Tzvetan Todorov: “E’ la paura dei barbari che rischia di renderci barbari”.
I tassi degli omicidi italiani, con l’eccezione di Calabria, parte della Campania e della Sicilia, sono più bassi di quelli di molte realtà europee, in un contesto continentale segnato da un numero di assassinii a sua volta inferiore a quello statunitense. Certo, è innegabile che il numero di furti nel nostro paese si mantenga da decenni più elevato rispetto agli anni sessanta del secolo scorso; tuttavia, una tale circostanza non è sufficiente a giustificare la potente retorica allarmista e securitaria che condiziona il discorso pubblico da venti anni a questa parte.
La paura orienta e legittima comportamenti disumani: piuttosto che costruire nuove condizioni per una convivenza accettabile, si tende a scivolare verso una forma di Stato penale dell’emergenza.
In questo scenario si chiede alla politica di essere protetti, in realtà inizia a prendere forma la convinzione che l’unica strada praticabile sia il farsi giustizia da soli.
E’ indubbio che precarietà esistenziale, solitudine e incertezza davanti al futuro amplifichino i timori. Chi è debole o vive una condizione di fragilità, temporanea o permanente, percepisce con maggiore allarme ogni piccola minaccia alla propria quotidianità. Altri elementi che accentuano la paura sono la rottura delle relazioni sociali, l’erosione dei sistemi di welfare e dei diritti di cittadinanza e ancora l’anonimato e l’individualismo che isolano impedendo di costruire quelle reti amicali e di vicinato che rappresentano il miglior antidoto all’ansia e all’angoscia. Ci muoviamo così in una realtà sempre più tesa e aspra, popolata da individui e comunità incapaci di conoscersi, comprendersi e relazionarsi. Si sperimenta una insicurezza di fondo che impedisce di accettare la fisiologica conflittualità del vivere sociale, reagendo con violenza a ogni minimo atto di prevaricazione, a ogni contraddizione
Se è vero che ogni paura è legittima in quanto tale, dobbiamo però chiederci con autenticità e rifuggendo ogni desiderio di sfruttare magari a scopi propagandistici, questo sentimento diffuso, quali siano le fondamenta della paura: il nostro agire dipende dalla collocazione di noi stessi nel contesto nel quale viviamo e dalle relazioni che rispetto a tale contesto instauriamo.

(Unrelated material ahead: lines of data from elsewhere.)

(** * libuinet [bin/passive/passive.c]: a shallow embedding and its properties

    The program intercepts TCP flows passively.  Each accepted flow yields two
    sockets (the server side and its passive peer); a read handler drains each
    socket, counts the bytes and, when verbose, prints them through a small
    noise-suppressing renderer.  The embedding follows the C source function by
    function:

    - [Renderer]: the printing loop of [passive_receive_cb] (lines 161-189);
    - [ReadHandler]: [passive_receive_cb] as a whole;
    - [Acceptor]: [accept_cb], including the label formatting;
    - [Listener]: [create_passive];
    - [Startup]: the validation and provisioning loops of [main]. *)

From Stdlib Require Import ZArith Lia Ascii String DecimalString.
From Stdlib Require DecimalNat DecimalFacts.
From stdpp Require Import gmap strings list fin_maps.

Local Open Scope nat_scope.

(** ** The diagnostic renderer *)

Module Renderer.

(** [uint8_t buffer[BUFFER_SIZE]] is a list of bytes; a byte's numeric value is
    what the C comparisons see. *)
Definition byte_val (b : ascii) : Z := Z.of_N (N_of_ascii b).

Definition NUL : ascii := Ascii.zero.

Definition print_threshold : nat := 10.

(** Line 164: the printable test. *)
Definition is_printable (b : ascii) : bool :=
  let v := byte_val b in
  (((0x20 <=? v)%Z && (v <=? 0x7e)%Z) || (v =? 0x0a)%Z || (v =? 0x0d)%Z
   || (v =? 0x09)%Z)%bool.

(** What the loop writes to standard output: a [printf("<%u>", skipped)] or a
    [printf("%s", &buffer[...])]. *)
Inductive token : Type :=
  | Marker (n : nat)
  | Text (s : list ascii).

(** [printf("%s", p)]: the bytes from [p] up to the first NUL. *)
Fixpoint until_nul (l : list ascii) : list ascii :=
  match l with
  | [] => []
  | c :: l' => if Ascii.eqb c NUL then [] else c :: until_nul l'
  end.

Definition cstr (buffer : list ascii) (off : nat) : list ascii :=
  until_nul (drop off buffer).

(** The loop's variables.  [printable] and [skipped] are C [int]s; they never
    exceed the loop index (lemma [render_counters_bounded]), which is below
    [BUFFER_SIZE], so no arithmetic on them overflows and [nat] is exact. *)
Record rstate : Type := RState {
  buffer : list ascii;
  printable : nat;
  skipped : nat;
  out : list token
}.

Dobbiamo partire dal fatto che i luoghi che abitiamo sono spesso inadatti ad accogliere le vite di ciascuno in una dimensione relazionale e che la configurazione degli spazi urbani è a sua volta il frutto di politiche di cittadinanza incapaci di includere le moltitudini di «individui atomizzati» e di «gruppi disomogenei» che si trovano ad abitarli: «Rom, stranieri, homeless, sofferenti psichici, malati di Aids, omosessuali, donne abbandonate, adolescenti angosciati, ma anche coppie giovani in cerca di un’abitazione o lavoratori precari sono tutti esempi concreti, assai diversi tra loro e non sovrapponibili per statuto, di quelle fragilità che coabitano ammassate e confuse, e che si trovano a fronteggiare sentimenti di rabbia, disperazione e impotenza ed episodi di violenza».

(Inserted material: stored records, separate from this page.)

(** How the events of [fetch] extend those of the exchange. *)
Lemma fetch_events self w :
  w_trace (snd (fetch self w)) =
  w_trace (snd (exchange self (session_world self w)))
  ++ (if is_ok (fst (fetch self w)) then [] else [Closed]).
Proof.
  unfold fetch, bind at 1, new_session at 1, handlers, bind, session_world,
    new_session. simpl.
  destruct (exchange self _) as [[r8|e] w1]; simpl.
  - pose proof (EsbApiProps.process_trace r8 w1) as Hp.
    destruct (process r8 w1) as [[res|e] w2]; simpl in *.
    + now rewrite app_nil_r.
    + destruct e; simpl; now rewrite Hp.
  - now destruct e.
Qed.

Lemma hit_unchanged self w :
  cache_hit w = true -> snd (get_usage_data self w) = w.
Proof.
  unfold cache_hit, get_usage_data, bind, read_cache.
  destruct DEBUG_USE_CACHE; [|discriminate]. simpl.
  destruct (w_cache w) as [file|]; [|discriminate].
  now destruct (load_cache file).
Qed.

(** The events of a call, from those of its exchange. *)
Lemma events_of_call self w :
  events_of self w =
  if cache_hit w then []
  else added (session_world self w)
             (snd (exchange self (session_world self w)))
       ++ (if is_ok (fst (get_usage_data self w)) then [] else [Closed]).
Proof.
  unfold events_of. destruct (cache_hit w) eqn:Hc.
  - rewrite (hit_unchanged self w Hc). apply added_app. now rewrite app_nil_r.
  - rewrite (EsbApiProps.get_usage_data_miss self w Hc).
    destruct (exchange_orderly self (session_world self w)) as (evs & E & _).
    rewrite (added_app _ _ _ E). apply added_app.
    rewrite fetch_events, E. unfold session_world, new_session. simpl.
    now rewrite app_assoc.
Qed.

(** Whatever happens during a call, no request is made once the
    session has been closed. *)
Theorem no_request_after_close self w : closes_last (events_of self w).
Proof.
  rewrite events_of_call. destruct (cache_hit w).
  - now apply closes_last_no_close.
  - destruct (exchange_orderly self (session_world self w)) as (evs & E & C).
    rewrite (added_app _ _ _ E).
    destruct (is_ok _); [now rewrite app_nil_r|now apply closes_last_snoc].
Qed.

(** A call that is not answered from the debug cache always ends by
    closing the session, whether it returns or raises. *)
Theorem fresh_call_closes_session self w :
  cache_hit w = false ->
  exists evs, events_of self w = evs ++ [Closed].
Proof.
  intros Hc. rewrite events_of_call, Hc.
  destruct (is_ok (fst (get_usage_data self w))) eqn:Hok; [|eauto].
  rewrite app_nil_r.
  rewrite (EsbApiProps.get_usage_data_miss self w Hc) in Hok.
  destruct (fetch self w) as [[res|e] w'] eqn:Hf; [|discriminate].
  apply EsbApiProps.fetch_Ok in Hf as (r8 & w1 & Hx & _).
  rewrite Hx. simpl.
  apply EsbApiProps.exchange_Ok in Hx as (l & _ & _ & Ht & _).
  rewrite (added_app _ _ _ Ht).
  apply last_Some. reflexivity.
Qed.

(** ** The methods of the requests *)

Lemma methods_app e1 e2 : methods (e1 ++ e2) = methods e1 ++ methods e2.
Proof.
  unfold methods. now rewrite EsbApiProps.requests_sent_app, map_app.
Qed.

Lemma sends_pure {A} (f : world -> result A) : sends [] (fun w => (f w, w)).
Proof.
  intros w. exists []. rewrite app_nil_r. repeat split. reflexivity.
Qed.

Lemma sends_log {A} (r : result A) e :
  methods [e] = [] -> sends [] (fun w => (r, log e w)).
Proof.
  intros He w. exists [e]. split; [reflexivity|]. rewrite He.
  split; [reflexivity|intros _; reflexivity].
Qed.

Lemma sends_http rq mth : rq_method rq = mth -> sends [mth] (http rq).
Proof.
  intros <- w. eexists. split; [apply EsbApiProps.http_trace|].
  split; [reflexivity|intros _; reflexivity].
Qed.

Lemma sends_guard (b : bool) e :
  sends [] (if b then bind session_close (fun _ => raise e) else ret tt).
Proof.
  destruct b; [|apply sends_pure].
  intros w. exists [Closed]. split; [reflexivity|].
  split; [reflexivity|discriminate].
Qed.

Lemma sends_bind {A B} ms1 ms2 (m : M A) (k : A -> M B) :
  sends ms1 m -> (forall a, sends ms2 (k a)) -> sends (ms1 ++ ms2) (bind m k).
Proof.
  intros Hm Hk w. unfold bind. destruct (Hm w) as (e1 & E1 & P1 & O1).
  destruct (m w) as [[a|e] w1]; simpl in *.
  - destruct (Hk a w1) as (e2 & E2 & P2 & O2). exists (e1 ++ e2).
    split; [now rewrite E2, E1, app_assoc|].
    rewrite methods_app, (O1 eq_refl). split.
    + now apply prefix_app.
    + intros Hok. now rewrite (O2 Hok).
  - exists e1. split; [exact E1|]. split; [|discriminate].
    now apply prefix_app_r.
Qed.

Ltac sends_chain :=
  repeat first
    [ eapply sends_bind; [|intros]
    | apply sends_http; lazy; reflexivity
    | apply sends_guard
    | apply sends_log; reflexivity
    | apply sends_pure
    | progress cbv zeta ].

Lemma exchange_sends self : sends exchange_methods (exchange self).
Proof.
  assert (Hs : exists ms, sends ms (exchange self) /\ ms = exchange_methods).
  { eexists. split; [unfold exchange; sends_chain|]. reflexivity. }
  now destruct Hs as (ms & Hs & <-).
Qed.

(** Whatever happens during a call, its requests are the first ones of
    the sequence GET, POST, GET, POST, GET, GET, GET, POST, so there
    are never more than eight of them; a call that is not answered
    from the cache and returns has made all eight. *)
Theorem requests_follow_the_sequence self w :
  methods (events_of self w) `prefix_of` exchange_methods /\
  (length (requests_sent (events_of self w)) <= 8)%nat /\
  (cache_hit w = false -> is_ok (fst (get_usage_data self w)) = true ->
   methods (events_of self w) = exchange_methods).
Proof.
  assert (Hm : methods (events_of self w) `prefix_of` exchange_methods /\
               (cache_hit w = false ->
                is_ok (fst (get_usage_data self w)) = true ->
                methods (events_of self w) = exchange_methods)).
  { rewrite events_of_call. destruct (cache_hit w) eqn:Hc.
    - split; [apply prefix_nil|discriminate].
    - destruct (exchange_sends self (session_world self w))
        as (evs & E & P & O).
      rewrite (added_app _ _ _ E).
      assert (Hx : methods (evs ++ (if is_ok (fst (get_usage_data self w))
                                    then [] else [Closed])) = methods evs)
        by (rewrite methods_app;
            destruct (is_ok (fst (get_usage_data self w)));
            apply app_nil_r).
      rewrite Hx. split; [exact P|]. intros _ Hok. apply O.
      rewrite (EsbApiProps.get_usage_data_miss self w Hc) in Hok.
      destruct (fetch self w) as [[res|e] w'] eqn:Hf; [|discriminate].
      apply EsbApiProps.fetch_Ok in Hf as (r8 & w1 & Hx8 & _).
      now rewrite Hx8. }
  destruct Hm as [Hp Hall]. split; [exact Hp|]. split; [|exact Hall].
  apply prefix_length in Hp. unfold methods in Hp.
  rewrite length_map in Hp. exact Hp.
Qed.

(** ** The cache file *)

Lemma keeps_cache_bind {A B} (m : M A) (k : A -> M B) :
  keeps_cache m -> (forall a, keeps_cache (k a)) -> keeps_cache (bind m k).
Proof.
  intros Hm Hk w. unfold bind. specialize (Hm w).
  destruct (m w) as [[a|e] w1]; simpl in *; [|exact Hm].
  now rewrite Hk.
Qed.

Lemma keeps_cache_http rq : keeps_cache (http rq).
Proof. intros w. unfold http. now destruct (send _ _ _ _). Qed.

Lemma keeps_cache_pure {A} (f : world -> result A) :
  keeps_cache (fun w => (f w, w)).
Proof. now intros w. Qed.

Lemma keeps_cache_log {A} (r : result A) e :
  keeps_cache (fun w => (r, log e w)).
Proof. now intros w. Qed.

Ltac keeps_chain :=
  repeat first
    [ apply keeps_cache_http
    | apply keeps_cache_pure
    | apply keeps_cache_log
    | apply keeps_cache_bind; [|intros]
    | match goal with |- keeps_cache (if ?b then _ else _) => destruct b end
    | progress cbv zeta ].

Lemma exchange_keeps_cache self : keeps_cache (exchange self).
Proof. unfold exchange. keeps_chain. Qed.

Lemma process_cache r8 w :
  w_cache (snd (process r8 w)) =
  match fst (process r8 w) with
  | Ok res =>
      if DEBUG_USE_CACHE then w_cache w else write_cache (w_cache w) res
  | Raise _ => w_cache w
  end.
Proof.
  unfold process, bind, lift, raise, ret, cache_result.
  destruct (decode_utf8 (content r8)) as [csv|]; [|reflexivity].
  destruct (negb (String.eqb (prefix 4 csv) "MPRN")); [reflexivity|].
  destruct (csv_DictReader (split_lines csv)) as [rows|]; [|reflexivity].
  destruct (process_rows _ _) as [st|e]; [|reflexivity].
  now destruct DEBUG_USE_CACHE.
Qed.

Così si crea una precarietà dei legami sociali per effetto della quale sguardi e gesti degli altri possono diventare minacciosi di per sé, e per effetto della quale ogni situazione può diventare conflittuale e distruttiva anche senza esserlo in sé.
Noi crediamo di poterci difendere dai pericoli della vita quotidiana non tanto attraverso nuove forme di architettura urbana, segreganti ed escludenti, ma attraverso una nuova declinazione della paura: da sentimento di esclusione a pietra fondante della costruzione di nuovi percorsi fondati sulla fratellanza, sulla reciprocità, sul reciproco riconoscimento di ogni altro come uguale a sé, fuori da logiche tanto utilitaristiche quanto puramente caritatevoli.
Si tratta insomma di immaginare società decenti e civili, che contengano cioè regole tali da impedire l’umiliazione dei singoli e della loro dignità (vuoi da parte delle istituzioni, vuoi da parte di altre persone); e per costruire società simili occorre non solo riconoscere diritti e lottare per mantenerli, ma anche e soprattutto costituire le condizioni necessarie perché ciascuno possa costruirsi vite dignitose, realizzando le proprie capacità e potenzialità.
È dunque un progetto politico democratico quello che occorre ad una grande città come Bologna, che tratti la paura non come una gabbia in cui rinchiudersi ( è così infatti che si finisce: crediamo di tenere fuori di casa nostra gli altri ma in realtà ci ingabbiamo noi), ma come un punto di vista ed un’ opportunità da cui partire per fare della propria città un luogo nel quale ciascuno si senta bene, come a casa propria.